A copyboy at 12 and a crime reporter at 17, Sam Fuller already had a considerable career as a journalist—to say nothing of his time as an author or soldier—before he started directing movies. But when the chance arose, he returned to his first love with the self-financed 1952 film Park Row, set in the bustling, competitive, sometimes dangerous world of New York journalism in the 1880s. It’s a detailed—though wildly exaggerated—depiction of a time when reporters’ blood mixed with printers’ ink, and a bruised valentine to the noble ideals that are supposed to drive the Fourth Estate. Which makes perfect sense in the context of Fuller’s career. He never fully abandoned journalism anyway; he frequently used his films to deliver frontline messages from the Korean War and to take on homefront social ills.

Fuller’s unabashed love for journalism’s noble principles occasionally gets in Park Row’s way. Its characters express themselves in declamatory speeches and gaze starry-eyed at the statues of Horace Greeley and Ben Franklin that keep watch on the eponymous newspaper-lined streets. But the sincerity of it all, coupled with Fuller’s unerring gift for pulp direction, puts it over. The appealing gruffness of its central idealist, played by Fuller favorite Gene Evans, doesn’t hurt, either. Evans plays a disillusioned reporter tired of working for a profit-obsessed heiress (Mary Welch) who’s perfectly willing to help send an innocent man to his death for the sake of a hot story. Dismissed when he protests, Evans decides to start his own paper with the help of the unemployed reporters and production staff hanging around the bar he frequents. They scrape together four pages on a short deadline, and their Globe becomes a literal overnight success. But their less-idealistic competition proves more than willing to use dirty tactics to put the upstart rag out of business, in spite of a growing attraction between Evans and Welch.

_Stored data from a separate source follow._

(* ===== verification/JsonCodec.v ===== *)
(** * JsonCodec: adapters/binary_protocol/JsonCodec.{hpp,cpp} and tools/protocol_benchmark

    The six pairs of [to_json] and [from_json], over [nlohmann::json] as a
    parameter: class [Json] is what the code calls of it, [LawfulJson] what it
    is documented to do.  The messages and loops of the protocol benchmark,
    which measures these conversions against the binary codec. *)
From Stdlib Require Import String.
From stdpp Require Import strings countable.
From S2P Require Import Prelude Bytes BinaryCodec GatewayCodec.

(** ** The JSON library *)

(** [None] is a thrown [json::exception].  The constructors are the implicit
    conversions of the integer types; [json_object] is the initializer list
    of pairs; [json_get_w] is [get<w>()]. *)
Class Json (J : Type) := {
  json_u8 : Z → J;
  json_u64 : Z → J;
  json_i64 : Z → J;
  json_object : list (string * J) → J;
  json_at : J → string → option J;
  json_get_u8 : J → option Z;
  json_get_u64 : J → option Z;
  json_get_i64 : J → option Z;
  json_dump : J → list Z;
  json_parse : list Z → option J }.

(** Integers of the three types the messages hold. *)
Inductive json_integer {J} `{Json J} : J → Prop :=
| integer_u8 v : is_byte v → json_integer (json_u8 v)
| integer_u64 v : in_u64 v → json_integer (json_u64 v)
| integer_i64 v : in_i64 v → json_integer (json_i64 v).

(** Objects of integers survive the text up to [same]: a non-negative
    [int64_t] comes back as an unsigned number, of the same value. *)
Class LawfulJson (J : Type) `{Json J} (same : relation J) : Prop := {
  same_equivalence :: Equivalence same;
  same_at :: Proper (same ==> eq ==> option_Forall2 same) json_at;
  same_get_u8 :: Proper (same ==> eq) json_get_u8;
  same_get_u64 :: Proper (same ==> eq) json_get_u64;
  same_get_i64 :: Proper (same ==> eq) json_get_i64;
  get_u8_u8 v : is_byte v → json_get_u8 (json_u8 v) = Some v;
  get_u64_u64 v : in_u64 v → json_get_u64 (json_u64 v) = Some v;
  get_i64_i64 v : in_i64 v → json_get_i64 (json_i64 v) = Some v;
  object_at l k v : Forall json_integer l.*2 → NoDup l.*1 → (k, v) ∈ l → json_at (json_object l) k = Some v;
  object_missing l k : Forall json_integer l.*2 → k ∉ l.*1 → json_at (json_object l) k = None;
  dump_parses l : Forall json_integer l.*2 → NoDup l.*1 →
    ∃ j, json_parse (json_dump (json_object l)) = Some j ∧ same (json_object l) j }.

(** ** JsonCodec.cpp *)

Section Codec.
Context {J : Type} `{Json J}.
#[local] Open Scope string_scope.

Definition to_json_limit (msg : LimitOrderAddMsg) : J := json_object
  [("type", json_u8 (la_type msg)); ("side", json_u8 (la_side msg));
   ("client_id", json_u64 (la_client_id msg)); ("order_id", json_u64 (la_order_id msg));
   ("price", json_i64 (la_price msg)); ("quantity", json_u64 (la_quantity msg))].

Fuller loves this world so much, he rebuilt it. Investing his own money (and losing it when the film didn’t connect with audiences), he constructed an elaborate set recreating Park Row and allowing him to follow his actors from one corner to the next—occasionally in long tracking shots, and in one chaotic scene, using a handheld camera. He invested in the small details, too, showing the tedium of sorting movable type. That obvious love for the world and what it stands for helps make it easy to overlook Park Row’s lumpier elements, like the love story and some of the speeches. So does Fuller’s usual two-fisted approach, which keeps the action moving along even during a subplot about the invention of Linotype printing. Park Row also provides a neat miniature for its creator’s career in its central newspaper’s first issue, which features an eye-catching illustration of a man jumping off the Brooklyn bridge accompanied by an urgent, crusading story on the same topic: Catch their attention with something sensational, then make them think.